Element 2: Verlässlichkeit
Schüler*innen müssen sich auf Lehrpersonen verlassen können. Das bedeutet nicht, dass Lehrpersonen keine Fehler machen, sondern dass sie sich dafür entschuldigen, wenn das geschieht. Fast wichtiger aber: In den Grundwerten sind Lehrpersonen berechenbar und konstant. Ich zwinge zum Beispiel Schüler*innen nie, etwas zu tun, was sie nicht tun wollen. Auch in Gesprächen akzeptiere ich ihre Privatsphäre, wenn sie mir etwas nicht sagen wollen oder eine Frage nicht beantworten können, respektiere ich das. Ich akzeptiere ohne Nachfragen, wenn sie den Raum verlassen, weil ich annehme, dass es einen wichtigen Grund dafür gibt. Ich vermeide jede Art von Gewalt Schüler*innen gegenüber, also auch verbale, psychische etc. – ich werde nicht wütend, ich stelle niemanden bloß. (Mal abgesehen von der strukturellen Gewalt, die im System Schule steckt). Ich führe keine unerwarteten Leistungskontrollen durch, ich bestrafe Schüler*innen nicht. Kurz: In meiner Präsenz gibt es für Lernende keine unangenehmen Überraschungen, ich verhalte mich berechenbar.
Element 3: Ehrlichkeit
Ich sage Schüler*innen, wie die Dinge sind. Ich spiele ihnen nichts vor, sondern sage ihnen, was ich weiß, wenn es sie interessiert. Ich verzichte auf jede Form von Bullshit. Ich teile, wenn das passt, meine Meinungen und mache klar, dass es meine Meinungen sind und die Schüler*innen sich eigene Meinungen bilden sollen.

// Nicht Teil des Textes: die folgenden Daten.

(** C8.  If the counts spec is absent and the hash spec is present, the
    configured list is [0].  Counting the calls of
    [vkd3d_renderdoc_begin_capture] from 0, call number [k] observes the
    counter value [k mod 2^32] and returns true if that value is 0 and
    false otherwise; so of the first [2^32] calls the first one alone
    returns true.  Put by the state a call starts in: it returns true
    exactly when the counter it observes is 0. *)
Theorem C8_default_counts h s instances instance :
  VKD3D_AUTO_CAPTURE_COUNTS h = None ->
  VKD3D_AUTO_CAPTURE_SHADER h = Some s ->
  renderdoc_capture_counts (after_init h) = [0] /\
  fst (begin_captures instances (after_init h)) =
    map (fun k => to_uint32 (Z.of_nat k) =? 0)
        (seq 0 (List.length instances)) /\
  let st := snd (begin_captures instances (after_init h)) in
  overall_counter st = to_uint32 (Z.of_nat (List.length instances)) /\
  (fst (vkd3d_renderdoc_begin_capture instance st) = true <->
   overall_counter st = 0).
Proof.
  intros Hc Hs.
  destruct (after_init_enabled h) as (_ & Hz & _ & Hl).
  { rewrite Hs. reflexivity. }
  unfold configured_counts in Hl. rewrite Hc in Hl.
  split; [exact Hl|]. split; [|cbv zeta; split].
  - rewrite begin_captures_results, Hl, Hz. apply map_ext. intros k.
    rewrite Z.add_0_l. cbn [counts_contain]. rewrite Z.eqb_sym.
    destruct (to_uint32 (Z.of_nat k) =? 0); reflexivity.
  - apply after_init_counter_calls.
  - rewrite begin_capture_result.
    rewrite (to_uint32_id _ (after_init_counter_uint32 h instances)).
    destruct (begin_captures_state instances (after_init h)) as (_ & B2 & _).
    cbv zeta in B2. rewrite B2, Hl.
    rewrite counts_contain_In. simpl. intuition congruence.
Qed.

Lemma C8_default_counts_witness :
  renderdoc_capture_counts
    (after_init (Host LLP64 (Some "1234abcd"%string) None NoGetAPI)) = [0] /\
  fst (begin_captures [7; 8; 9]
         (after_init (Host LLP64 (Some "1234abcd"%string) None NoGetAPI))) =
  [true; false; false] /\
  fst (vkd3d_renderdoc_begin_capture 10
         (snd (begin_captures [7; 8; 9]
                 (after_init (Host LLP64 (Some "1234abcd"%string) None
                                NoGetAPI))))) <> true.
Proof.
  destruct (C8_default_counts
              (Host LLP64 (Some "1234abcd"%string) None NoGetAPI)
              "1234abcd"%string [7; 8; 9] 10 eq_refl eq_refl)
    as (H1 & H2 & H3 & H4).
  split; [exact H1|]. split; [rewrite H2; reflexivity|].
  intros Ht. apply H4 in Ht. rewrite H3 in Ht. discriminate Ht.
Defined.

(** C9, as stated, fails: the counter is a [uint32_t].  After [2^32 - 1]
    calls it holds [2^32 - 1], and the next call takes it back to 0, so the
    counter has decreased and call number [2^32 + 1] observes 0, not
    [2^32]. *)
Lemma C9_counter_wraps :
  let h := Host LP64 None (Some "0"%string) NoLibrary in
  let st := snd (begin_captures (repeat 0 (Z.to_nat (UINT32_MOD - 1)))
                   (after_init h)) in
  overall_counter st = UINT32_MOD - 1 /\
  overall_counter (snd (vkd3d_renderdoc_begin_capture 0 st)) = 0 /\
  fst (vkd3d_renderdoc_begin_capture 0
         (snd (vkd3d_renderdoc_begin_capture 0 st))) = true.
Proof.
  cbv zeta.
  set (h := Host LP64 None (Some "0"%string) NoLibrary).
  set (calls := repeat 0 (Z.to_nat (UINT32_MOD - 1))).
  assert (Hn : overall_counter (snd (begin_captures calls (after_init h)))
               = UINT32_MOD - 1).
  { rewrite after_init_counter_calls. unfold calls.
    rewrite repeat_length, Z2Nat.id by (unfold UINT32_MOD; lia).
    apply to_uint32_id. unfold is_uint32, UINT32_MOD. lia. }
  destruct (begin_capture_state 0 (snd (begin_captures calls (after_init h))))
    as (B1 & B2 & _).
  cbv zeta in B1, B2. rewrite Hn in B1.
  assert (Hz : to_uint32 (UINT32_MOD - 1 + 1) = 0) by reflexivity.
  rewrite Hz in B1.
  split; [exact Hn|]. split; [exact B1|].
  rewrite begin_capture_result, B1, B2.
  destruct (begin_captures_state calls (after_init h)) as (_ & C2 & _).
  cbv zeta in C2. rewrite C2.
  destruct (after_init_enabled h eq_refl) as (_ & _ & _ & Hl).
  rewrite Hl. reflexivity.
Qed.

(** C9 (amended).  Every call of [vkd3d_renderdoc_begin_capture] increments
    the counter by exactly one modulo [2^32], whether or not the index is in
    the list and whether or not [renderdoc_api] is set.  The counter starts
    at 0, and call number [n + 1] observes [n mod 2^32]: for the first
    [2^32] calls that is [n], and the counter grows by one at each call
    until it holds [2^32 - 1], where the next call takes it back to 0. *)
Theorem C9_counter_increments h instances instance :
  let st := snd (begin_captures instances (after_init h)) in
  let n := Z.of_nat (List.length instances) in
  (forall st0 i, overall_counter (snd (vkd3d_renderdoc_begin_capture i st0)) =
                 to_uint32 (overall_counter st0 + 1)) /\
  overall_counter (after_init h) = 0 /\
  overall_counter st = to_uint32 n /\
  (n < UINT32_MOD -> overall_counter st = n) /\
  (n < UINT32_MOD - 1 ->
   overall_counter (snd (vkd3d_renderdoc_begin_capture instance st)) =
   overall_counter st + 1).
Proof.
  cbv zeta. split; [|split; [|split; [|split]]].
  - intros st0 i. apply begin_capture_state.
  - apply after_init_counter.
  - apply after_init_counter_calls.
  - intros Hn. rewrite after_init_counter_calls. apply to_uint32_id.
    unfold is_uint32. lia.
  - intros Hn.
    destruct (begin_capture_state instance
                (snd (begin_captures instances (after_init h)))) as (B1 & _).
    cbv zeta in B1. rewrite B1, after_init_counter_calls.
    rewrite (to_uint32_id (Z.of_nat (List.length instances)))
      by (unfold is_uint32; lia).
    apply to_uint32_id. unfold is_uint32. lia.
Qed.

Element 4: Klare Erwartungen
Auch meine Schüler*innen betreiben immer wieder mal Studenting (sie tun also Dinge, die vernünftige Menschen nicht machen, Schüler*innen aber leider schon). Ich sage ihnen dann immer, dass ich das weder schätze noch erwarte. Generell stütze ich meine Erwartungen auf die Vorstellung ab, dass ich es mit jungen Menschen zu tun habe, die in die Schule kommen müssen, aber das möglichst so tun möchten, dass das für sie eine positive Lernerfahrung ist. Ich wünsche mir, dass sie wie ich ehrlich sind, kritisch sind und ihre Meinung sagen.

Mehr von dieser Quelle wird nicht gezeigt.